How to cite this URL:
Bhattacharya S. Why is dengue such an important public health problem in India?. J Acad Clin Microbiol [serial online] 2018 [cited 2018 Sep 25];20:3-4. Available from: http://www.jacmjournal.org/text.asp?2018/20/1/3/235926



Deaths and diseases due to dengue continue to dominate the headlines of national newspapers, news websites, televisions and radio channels in India. Very few diseases in India cause the degree of consternation, concern and political upheaval as that of dengue. One wonders why that is the case in India, since there are many other causes of infection, mortality and morbidity whose impact on the society are much more than due to dengue. Gastroenteritis continues to kill thousands of children annually, road traffic accidents are an ever-present menace, suicides and homicides snatch the brightest or the bravest in countless numbers and infections caused by other diseases such as tuberculosis, malaria and Gram-negative sepsis continue to raise their ugly heads with gigantic monstrosity. There are also a large number of non-communicable diseases such as cerebrovascular accident, coronary artery disease, chronic kidney or liver disease, diabetes, hypertension and malnutrition, including obesity which cripples significant numbers with unfailing regularity.

Hence, why does dengue – a disease whose mortality is <1% – grab such attention (as opposed to more than 50% mortality in antibiotic-resistant Gram-negative sepsis)? The answer probably lies how the public and the administration view the problem of dengue. The epidemiology of dengue, the unpredictable clinical course in an individual patient, the lack of specific anti-viral therapy and the unavailability of a vaccine are important technical and scientific issues whose importance is not necessarily realised by all those who suffer from its occurrence.

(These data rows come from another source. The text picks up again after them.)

(** Lines 54-58: the body of the listener.  [red] is [chalk.red]; what it
    wraps the text in depends on the terminal. *)
Definition error_listener (red : string -> string) (err : string) (p : Process)
  : Process :=
  mkProcess (readyState p) (env p) (connect_calls p) (on_error p)
    (console p ++ [ConsoleError err;
                   ConsoleLog connection_error_message [red cross_mark]])
    Exited.

(** The connection emits ['error'].  A process that has ended does
    nothing; a live one runs the listener of the block when it is
    installed, and otherwise the emitter throws the error. *)
Definition emit_error (red : string -> string) (err : string) (p : Process)
  : Process :=
  match status p with
  | Running =>
      if on_error p then error_listener red err p
      else mkProcess (readyState p) (env p) (connect_calls p) (on_error p)
             (console p) (Threw err)
  | _ => p
  end.

Definition emit_errors (red : string -> string) (errs : list string) (p : Process)
  : Process :=
  fold_left (fun q e => emit_error red e q) errs p.

Definition fresh (state : nat) (e : string -> option string) : Process :=
  mkProcess state e [] false [] Running.

End Startup.

(** ** Vocabulary of the properties *)

(** The return-to middleware writes [req.session.returnTo]. *)
Definition captures (c : Ctx) : bool := capture_anonymous c || capture_account c.

Definition with_session (s : Session) (c : Ctx) : Ctx :=
  mkCtx (req_method c) (req_path c) (req_user c) s (res_locals_user c).

(** The session after the return-to middleware served request [c] on
    session [s]. *)
Definition track (s : Session) (c : Ctx) : Session :=
  req_session (final_ctx (remember_returnTo (with_session s c))).

(** A session serving requests one after the other. *)
Definition track_all (reqs : list Ctx) (s : Session) : Session :=
  fold_left track reqs s.

(** Methods other than the ones lusca's [csrf()] lets through unchecked. *)
Definition mutating (m : Method) : bool :=
  match m with
  | GET | HEAD | OPTIONS => false
  | POST | PUT | PATCH | DELETE => true
  end.

(** What the pipeline expects of lusca: [csrf()] refuses a mutating request
    whose token is missing or invalid ([token_ok] is lusca's own test) by
    passing a 403 error to [next]. *)
Definition csrf_contract (csrf : External) (token_ok : Ctx -> bool) : Prop :=
  forall c, mutating (req_method c) = true -> token_ok c = false ->
            exists c', csrf c = (c', Raise 403).

(** The registration for a method and a path, as written in the table. *)
Definition registered (m : Method) (p : string) : option Route :=
  find (fun r => Method_eqb (r_method r) m && String.eqb (r_path r) p) routes.

Definition signin_providers : list string :=
  ["instagram"; "facebook"; "github"; "google"; "twitter"; "linkedin"].

Definition authorization_providers : list string :=
  ["foursquare"; "tumblr"; "steam"; "pinterest"].

Definition callback_path (provider : string) : string :=
  "/api/auth/" ++ provider ++ "/callback".

Definition callback_chain (provider : string) : option (list Step) :=
  option_map r_chain (registered GET (callback_path provider)).

(** The first callable of the chain (passport) called [next()], leaving the
    context [c']. *)
Definition passes_first (ext : Collaborators) (chain : list Step) (c c' : Ctx) : Prop :=
  match chain with
  | s :: _ => result (step ext s c) = Next /\ final_ctx (step ext s c) = c'
  | [] => False
  end.

(** The provider demonstration endpoints behind both gates. *)
Definition provider_demo_paths : list string :=
  [ "/api/api/steam"; "/api/api/foursquare"; "/api/api/tumblr";
    "/api/api/facebook"; "/api/api/github"; "/api/api/twitter";
    "/api/api/linkedin"; "/api/api/instagram"; "/api/api/pinterest" ].

Definition is_provider_demo (r : Route) : bool :=
  existsb (String.eqb (r_path r)) provider_demo_paths.

(** The request carries a principal holding a token for the service its
    path targets. *)
Definition has_provider_token (ext : Collaborators) (c : Ctx) : bool :=
  match req_user c with
  | Some u => holds_token (route_service ext (req_path c)) u
  | None => false
  end.

Definition is_reached (e : Event) : bool :=
  match e with Reached _ => true | _ => false end.

Definition is_csrf_validation (e : Event) : bool :=
  match e with CsrfValidation => true | _ => false end.

(** A chain that is exactly the two gates and then a controller. *)
Definition gates_then_controller (chain : list Step) : bool :=
  match chain with
  | [IsAuthenticated; IsAuthorized; Controller _] => true
  | _ => false
  end.

(** The paths of the OAuth registrations (lines 179-222). *)
Definition oauth_paths : list string :=
  map r_path (signin_routes ++ authorization_routes).

(** [silent P m]: no event of [m] satisfies [P], from any context. *)
Definition silent {A} (P : Event -> bool) (m : M A) : Prop :=
  forall c, existsb P (events (m c)) = false.

(** ** Settings (lines 64-65)

    [app.set('host', ..)] and [app.set('port', ..)] read the environment
    with [||] fallbacks; the port falls back to the number 3000, the
    variables are strings. *)

Module Settings.

Inductive Value :=
| Text (s : string)
| Number (n : nat).

(** [process.env.OPENSHIFT_NODEJS_IP || '0.0.0.0'] *)
Definition host (env : string -> option string) : string :=
  Str.or_else (env "OPENSHIFT_NODEJS_IP") "0.0.0.0".

(** [process.env.PORT || process.env.OPENSHIFT_NODEJS_PORT || 3000] *)
Definition port (env : string -> option string) : Value :=
  match Startup.or_env (env "PORT") (env "OPENSHIFT_NODEJS_PORT") with
  | Some s => if Str.truthy s then Text s else Number 3000
  | None => Number 3000
  end.

(** A variable that is set to a non-empty string. *)
Definition provided (env : string -> option string) (k : string) : bool :=
  match env k with Some s => Str.truthy s | None => false end.

End Settings.

(** ** Vocabulary of the further properties *)

(** The path of the last request of [reqs] that the return-to middleware
    captures, if there is one. *)
Definition last_capture (reqs : list Ctx) : option string :=
  option_map req_path (find captures (rev reqs)).

(** A stored value that the first branch of the middleware would itself
    accept: not the login or signup path, not under [/auth], no dot. *)
Definition acceptable (p : string) : bool :=
  negb (String.eqb p login_path)
  && negb (String.eqb p signup_path)
  && negb (Str.starts_with "/auth" p)
  && negb (Str.contains_char Str.dot p).

Definition slot_acceptable (s : Session) : bool :=
  match returnTo s with
  | Some p => acceptable p
  | None => true
  end.

(** The account registrations (lines 137-141). *)
Definition is_account_route (r : Route) : bool :=
  Str.starts_with account_path (r_path r).


Definition is_IsAuthorized (s : Step) : bool :=
  match s with IsAuthorized => true | _ => false end.

Definition is_authorized_check (e : Event) : bool :=
  match e with
  | GateCheck g => String.eqb g "isAuthorized"
  | _ => false
  end.

(** A chain in which [isAuthorized] is either absent or directly preceded
    by [isAuthenticated] at the head of the chain. *)
Definition authorized_after_authenticated (chain : list Step) : bool :=
  negb (existsb is_IsAuthorized chain) || gates_then_controller chain.

(** Lines 68-90: the eleven [app.use] layers registered before the CSRF
    middleware, in registration order.  All are third-party. *)
Definition earlier_names : list string :=
  [ "expressStatusMonitor"; "compression"; "sass"; "logger";
    "bodyParser.json"; "bodyParser.urlencoded"; "expressValidator";
    "session"; "passport.initialize"; "passport.session"; "flash" ].

Definition earlier_layers (third_party : string -> External) : list Middleware :=
  map (fun name => call (Called name) (third_party name)) earlier_names.

(** Lines 68-222: every [app.use] layer and the router. *)
Definition all_layers (ext : Collaborators) (third_party : string -> External)
  : list Middleware :=
  earlier_layers third_party ++ layers ext.

(** How often CSRF validation was invoked. *)
Definition count_csrf (log : list Event) : nat :=
  length (filter is_csrf_validation log).

Definition is_gate (s : Step) : bool :=
  match s with IsAuthenticated | IsAuthorized => true | _ => false end.

(** No registration answers GET on the path. *)
Definition post_only (p : string) : bool :=
  match registered GET p with Some _ => false | None => true end.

Dengue represents a big public health problem because of the following reasons: (a) it affects healthy as well as diseased; (b) it does not differentiate between the rich and the poor, the ruler and the subjects; (c) the disease affects the cities as well as the sub-urban and the rural communities (sometimes, the onslaught seems to be more in the cities because of its complexity, higher case detection and notification rate); (d) it tests the public health apparatus of the society from the primary to the tertiary care; (e) the disease tests basic infrastructure such as ability to provide simple laboratory tests such as complete blood count, platelet and haematocrit, examination of peripheral smear of blood to rule out other conditions such as malaria or leukaemia; (f) it reflects the level of public health and sanitary awareness of the citizens and the administration; (g) it tests the health system's ability to detect and manage early signs of complications such as dehydration, haemorrhage and organ dysfunction; (h) it is a reflection of the efficiency of vector control systems to control vectors and unsanitary conditions.[1],[2]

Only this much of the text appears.